INSTRUCTIONS FOR THE TASK
One part of the entries below is wanted: the lines from the one containing "assert (Failure a = None) as Hf." through the one containing "pose proof (holds_ok _ _ h m p (proj1". Write those out exactly and nothing else.

EXTRACTED RECORDS
▶

(* ===== verification/PaymentRun.v ===== *)
(** * Payments: histories

    Sequences of operations of the payment control, with restarts of the node in
    between, the abstract life of a payment they implement, and what the queries return
    in the states they reach. *)

From Stdlib Require Import Lia.
From S2P Require Import Prelude Ids Tlv PaymentCodec Payments PaymentInv.

Section Histories.
Context `{Secp256k1, VarBytes, MapRange, FailureCodec}.

(** ** Restarting *)

Lemma update_inflight_some db p m0 :
  inflight_index db = Some m0 ->
  exists m, inflight_index (updatePaymentInflightIndexEntry db p) = Some m.
Proof.
  intros E. unfold updatePaymentInflightIndexEntry, createPaymentInflightIndexEntry,
    deletePaymentInflightIndexEntry. rewrite E. case_bool_decide; by eexists.
Qed.

(** The payments of a list of buckets, by number. *)
Definition numbered (l : list (list byte * payment_bucket)) (s : Z) (P : MPPayment -> Prop) : Prop :=
  exists h b p, (h, b) ∈ l /\ fetchPayment b = Ok p /\ SequenceNum p = s /\ P p.

Definition numbers_once (l : list (list byte * payment_bucket)) : Prop :=
  forall h b p h' b' p', (h, b) ∈ l -> (h', b') ∈ l -> fetchPayment b = Ok p ->
    fetchPayment b' = Ok p' -> SequenceNum p = SequenceNum p' -> h = h' /\ b = b'.
Definition ex_settle : HTLCSettleInfo := {| Preimage := replicate 32 x08; SettleTime := UnixNano 11 |}.
Definition ex_fail : HTLCFailInfo :=
  {| FailTime := UnixNano 12; Message := Some [x09]; Reason := HTLCFailMessage; FailureSourceIndex := 2 |}.

Lemma ex_attempt_wf id amt : 0 <= amt < 2 ^ 62 -> wf_attempt (ex_attempt id amt).
Proof.
  intros Ha. constructor; [done| |by simpl; lia|by intros h [= <-]].
  constructor; [by simpl|unfold is_u64; simpl; lia|done| | |by simpl].
  - constructor; [|done]. constructor; [done|by simpl|by simpl|unfold is_u64; simpl; lia|].
    intros m [= <-]. by split.
  - constructor; [|done]. intros _. split; [|done]. apply map_Forall_singleton. done.
Qed.

Lemma ex_info_wf : wf_creation ex_info.
Proof. constructor; [done|by simpl|simpl; lia|by simpl]. Qed.

(** Two shards, of which the first is settled and the second fails. *)
Definition ex_start : list pay_op :=
  [OpInit ex_hash ex_info; OpRegister ex_hash (ex_attempt 1 600); OpRegister ex_hash (ex_attempt 2 400);
   OpSettle ex_hash 1 ex_settle].
Definition ex_end : list pay_op := [OpFailAttempt ex_hash 2 ex_fail; OpRestart; OpDeleteAll true true].

Lemma ex_ops_ok : Forall op_ok (ex_start ++ ex_end ++ [OpInit ex_hash ex_info]).
Proof.
  assert (op_ok (OpInit ex_hash ex_info)) as Hi.
  { split; [apply ex_info_wf|]. split; [by unfold amount_ok; simpl; lia|done]. }
  assert (forall id amt, 0 <= amt < 2 ^ 62 -> op_ok (OpRegister ex_hash (ex_attempt id amt))) as Hr.
  { intros id amt Ha. split; [by apply ex_attempt_wf|]. unfold amount_ok. change (ReceiverAmt _) with amt. lia. }
  constructor; [exact Hi|]. constructor; [apply Hr; lia|]. constructor; [apply Hr; lia|].
  do 4 (constructor; [done|]). constructor; [exact Hi|constructor].
Qed.

Definition ex_payment (st : pay_state) : MPPayment :=
  match FetchPayment st.2 ex_hash with
  | Ok p => p
  | _ => fresh_payment 0 ex_info
  end.

Lemma ex_history ops1 ops2 :
  ops1 ++ ops2 = ex_start ++ ex_end ++ [OpInit ex_hash ex_info] -> history_ok ops1 (new_state true).
Proof.
  intros E. split.
  - pose proof ex_ops_ok as Hf. rewrite <- E in Hf. by apply Forall_app in Hf as [Hf _].
  - assert (length (ops1 ++ ops2) = 8)%nat as El by (by rewrite E).
    rewrite length_app in El. unfold paymentSeqBlockSize, root_seq. simpl. lia.
Qed.

(** C13. In every state a history of operations and restarts reaches, the attempts of a
    payment that did not fail add up to at most the amount to pay, and no attempt is both
    settled and failed. *)
Theorem payment_within_value `{Secp256k1, VarBytes, MapRange, FailureCodec}
    (indexed : bool) (ops : list pay_op) (h : list byte) (p : MPPayment) :
  history_ok ops (new_state indexed) ->
  FetchPayment (pay_run ops (new_state indexed)).2 h = Ok p ->
  total (HTLCs p) <= Value (Info p) /\
  forall a, a ∈ HTLCs p -> Settle a = None \/ Failure a = None.
Proof.
  intros Hok Hp. destruct (run_inv indexed ops Hok) as [Hi _].
  pose proof Hp as (b & Hb & Hf)%FetchPayment_at. apply fetchPayment_iff in Hf as (m & Hv).
  pose proof (holds_ok _ _ h m p Hi ltac:(by exists b)) as [Ho _ _ Ht].
  rewrite (pv_htlcs _ _ _ Hv). split; [done|]. intros a (k & Hk)%elem_of_bucket_values. by eapply Ho.
Qed.

Lemma payment_within_value_witness :
  history_ok ex_start (new_state true) /\
  total (HTLCs (ex_payment (pay_run ex_start (new_state true)))) <=
  Value (Info (ex_payment (pay_run ex_start (new_state true)))).
Proof.
  split; [by apply (ex_history ex_start (ex_end ++ [OpInit ex_hash ex_info]))|].
  apply (payment_within_value true ex_start ex_hash (ex_payment (pay_run ex_start (new_state true)))).
  - by apply (ex_history ex_start (ex_end ++ [OpInit ex_hash ex_info])).
  - vm_compute. reflexivity.
Defined.

(** C11. A hash is paid at most once: when an attempt of a payment was settled, then
    through any further history that does not delete the payment the attempt stays
    settled with its preimage, every attempt to initiate the payment again is refused,
    and no further attempt can be registered. *)
Theorem paid_once `{Secp256k1, VarBytes, MapRange, FailureCodec}
    (indexed : bool) (ops1 ops2 : list pay_op) (h : list byte) (p : MPPayment) (a : HTLCAttempt)
    (s : HTLCSettleInfo) :
  let st1 := pay_run ops1 (new_state indexed) in
  let st2 := pay_run (ops1 ++ ops2) (new_state indexed) in
  history_ok (ops1 ++ ops2) (new_state indexed) -> Forall (spares h) ops2 ->
  FetchPayment st1.2 h = Ok p -> a ∈ HTLCs p -> Settle a = Some s ->
  (exists p' a' s', FetchPayment st2.2 h = Ok p' /\ a' ∈ HTLCs p' /\
     AttemptID (attempt_info a') = AttemptID (attempt_info a) /\
     Settle a' = Some s' /\ Failure a' = None /\ Preimage s' = Preimage s) /\
  (forall info, is_ok (InitPayment st2.1 st2.2 h info).2 = false) /\
  (forall x, is_ok (RegisterAttempt st2.2 h x).2 = false).
Proof.
  intros st1 st2 Hok Hsp Hp Ha Hs. destruct (run_state indexed ops1 ops2 Hok) as [Hi Hok2].
  assert (Failure a = None) as Hf.
  { pose proof Hp as (b & Hb & Hf)%FetchPayment_at. apply fetchPayment_iff in Hf as (m & Hv).
    pose proof (holds_ok _ _ h m p (proj1 Hi) ltac:(by exists b)) as [Ho _ _ _].
    rewrite (pv_htlcs _ _ _ Hv) in Ha. apply elem_of_bucket_values in Ha as (k & Hk).
    destruct (Ho k a Hk); [congruence|done]. }
  pose proof (settled_shows _ _ h p a s (proj1 Hi) Hp Ha Hs Hf) as Hshow.
  apply (settled_kept ops2 _ h) in Hshow; [|done..]. rewrite <- run_app in Hshow. fold st2 in Hshow.
  split; [|by eapply settled_refuses].
  destruct (shows_settled_read _ _ _ _ _ Hshow) as (p' & a' & s' & ? & ? & ? & ? & ? & ?).
  by exists p', a', s'.
Qed.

◀

ANSWER BELOW
  assert (Failure a = None) as Hf.
  { pose proof Hp as (b & Hb & Hf)%FetchPayment_at. apply fetchPayment_iff in Hf as (m & Hv).
    pose proof (holds_ok _ _ h m p (proj1 Hi) ltac:(by exists b)) as [Ho _ _ _].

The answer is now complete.